June is National LGBT Pride Month. Given the complexity of my family’s story, I’ve been asking myself what pride means to me.
First, some background.
My father (1918-2008) may have attended the first gay pride parade in San Francisco, which was really more of a march. That smaller version of today’s massive parades on Market Street would have passed right in front of the Montgomery Street office building in the Financial District where he worked at the time.
But if Dad did attend, he never told me about it. It took place in 1972. He didn’t come out to me until 1975, doing so only after I’d pressed him to admit he’d been unfaithful to my mother. (With women, I’d wrongly assumed.)
The annual pride parades of today attract LGBT people, their families, allies, elected officials, celebrities, and plenty of curious folks out for a colorful day. For me, the parades bring up a strange brew of questions and conflicting emotions.
Am I, a longtime human rights supporter and the straight daughter of a deceased, closeted gay father, a member of queer culture? Or am I merely a spectator?
Where does my own pride find its home?
I thought about this while attending a vigil in San Francisco’s Castro District on June 12, 2016, for the 49 people slain that day at the gay nightclub, Pulse, in Orlando, Florida.
Okay, I didn’t exactly attend the vigil.
Instead, I stood across Market Street from it and watched, listened, and cried with the “rightful” attendees who congregated on the other side of the street.
After all, I told myself, they were the ones who knew firsthand what it was like to be targets of hate crime, not me. How could I claim to know their pain, their fear, their anger?
After the U.S. Supreme Court’s marriage equality ruling of 2015, I also stood off to the side during a celebration at San Francisco’s City Hall that followed later that day.
I wonder if my closeted father felt similarly separate from the LGBT community during his lifetime. From my vantage point in our family, a family bearing a not-so-secret secret, I observed him taking on only small, individual acts of pride.
In the 1980s, for example, he displayed a Human Rights Campaign decal on the bumper of his VW beetle, though it took me a few years before I understood that HRC was devoted solely to the rights of LGBT people.
Dad boasted in the 1990s that his local librarian asked him to set up an LGBT section in the library. She’d grown weary of his weekly requests for new LGBT book purchases. It was a quiet, solitary act on my father’s part, though it may have been the first such library section on the San Francisco Peninsula.

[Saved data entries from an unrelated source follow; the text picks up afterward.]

(** A sequence of pushes of chunks of one duration [q], into a silent
    collector whose buffer holds chunks of that duration. *)
Lemma push_all_silent (q : Q) (d : direction) (rnd : Draws)
  (pushes : list AudioRawFrame) (c : UserAudioCollector.t) :
  _user_speaking c = false ->
  (0 <= _start_secs c)%Q ->
  uniform q (_audio_frames c) ->
  uniform q pushes ->
  exists k c',
    push_all d rnd pushes c
      = (c', map (fun a => PushFrame AudioCollector (InputAudioRawFrame a) d)
                 pushes, Ok tt)
    /\ _audio_frames c' = drop k (_audio_frames c ++ pushes)
    /\ (k <= length (_audio_frames c ++ pushes))%nat
    /\ _user_speaking c' = false
    /\ _start_secs c' = _start_secs c
    /\ ((retained_duration (_audio_frames c) <= _start_secs c)%Q
        \/ pushes <> [] ->
        (retained_duration (_audio_frames c') <= _start_secs c)%Q).
Proof.
  revert c. induction pushes as [|a rest IH]; intros c Hsp Hs Hbuf Hps.
  - exists 0%nat, c. rewrite app_nil_r. cbn [push_all map drop].
    split; [reflexivity|]. split; [reflexivity|]. split; [lia|].
    split; [exact Hsp|]. split; [reflexivity|].
    intros [H | H]; [exact H | congruence].
  - inversion Hps as [|? ? [Hrate Ha] Hrest]; subst.
    destruct (push_silent c a d rnd Hsp Hs Hrate)
      as (k1 & c1 & Hrun & Hfr & Hk1 & Hfit & Hsp1 & Hs1).
    assert (Hu1 : uniform q (_audio_frames c1)).
    { rewrite Hfr. apply uniform_drop, uniform_app; [exact Hbuf|].
      constructor; [auto | constructor]. }
    assert (Hfit1 : (retained_duration (_audio_frames c1) <= _start_secs c1)%Q).
    { rewrite (retained_duration_uniform q _ Hu1), <- Ha, Hs1. exact Hfit. }
    destruct (IH c1 Hsp1 ltac:(rewrite Hs1; exact Hs) Hu1 Hrest)
      as (k2 & c2 & Hrun2 & Hfr2 & Hk2 & Hsp2 & Hs2 & Hfit2).
    exists (k1 + k2)%nat, c2. split; [|split; [|split; [|split; [|split]]]].
    + cbn [push_all map]. unfold bind at 1. rewrite Hrun, Hrun2. reflexivity.
    + rewrite Hfr2, Hfr.
      replace (_audio_frames c ++ a :: rest)
        with ((_audio_frames c ++ [a]) ++ rest)
        by (rewrite <- app_assoc; reflexivity).
      rewrite <- drop_drop. f_equal. symmetry. apply drop_app_le. exact Hk1.
    + rewrite Hfr in Hk2. rewrite length_app in Hk2.
      rewrite length_drop in Hk2. rewrite !length_app in *. cbn [length] in *.
      lia.
    + exact Hsp2.
    + congruence.
    + intros _. rewrite <- Hs1. apply Hfit2. left. exact Hfit1.
Qed.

He also made monetary contributions to LGBT causes and wrote letters to the editor. From our conversations over the years, I’d venture to guess that his letters were in protest of Anita Bryant’s national anti-gay “Save Our Children” campaign of the late 1970s, President Reagan’s cruel indifference in the early years of the AIDS epidemic, and the 1978 so-called Briggs Initiative, which would have banned gays and lesbians from teaching in California public schools.
Despite my father’s arrests in Pasadena and Hollywood in the late 1930s for being gay, the horror of which sent him into the closet for the rest of his life, I observed him throughout my lifetime moving with grace, purpose, and, yes, a sense of pride.
Even though he led a double life.
Even though my mother discovered he was gay in the 1950s, after the four of us kids were born. Once the initial shock wore off and thoughts of killing herself receded, she’d pleaded with him to stay, insisting she still loved him. He promised he would, which he did until the day she died in 2006, five months’ shy of what would have been their 65th wedding anniversary.
Within hours of his own death, Dad made a purposeful request of me, though I didn’t understand the meaning of it at the time. I’m still not sure I do. He wildly waved one arm as he pointed to a plastic clock on the wall of his hospital room, his attached intravenous line flopping around.
“What is it, Dad?”
“Turn it back,” he said.
I shot him a puzzled look.
“The large hand, Laurie,” he said. “Turn it back.”
“Uh, sure, Dad,” I said. Even I could hear the placating tone in my voice.
His face reddened and his powder blue eyes pierced mine.
“Turn it back,” he insisted, louder this time.
“Okay, Dad. I will. I promise.”
I meant it this time, too, although I had no idea what I was promising.
A few years later, I felt an urgency to write his story. To write our story. In the process, I found the place where I belonged. I found my side of the street. This became even clearer to me after the Orlando vigil where I’d yet again felt the interloper.
Did my father envision something like this when he pointed to the clock on his last day of life? I don’t know. Maybe he just wanted to go on living. In any event, I’ve now turned the clock all the way back for him by telling his story.
In examining and chronicling the seeming contradictions and the finely-grained nuances in my family’s story, I’ve also discovered what was already there: a home for my pride.
My very own version of it. My story.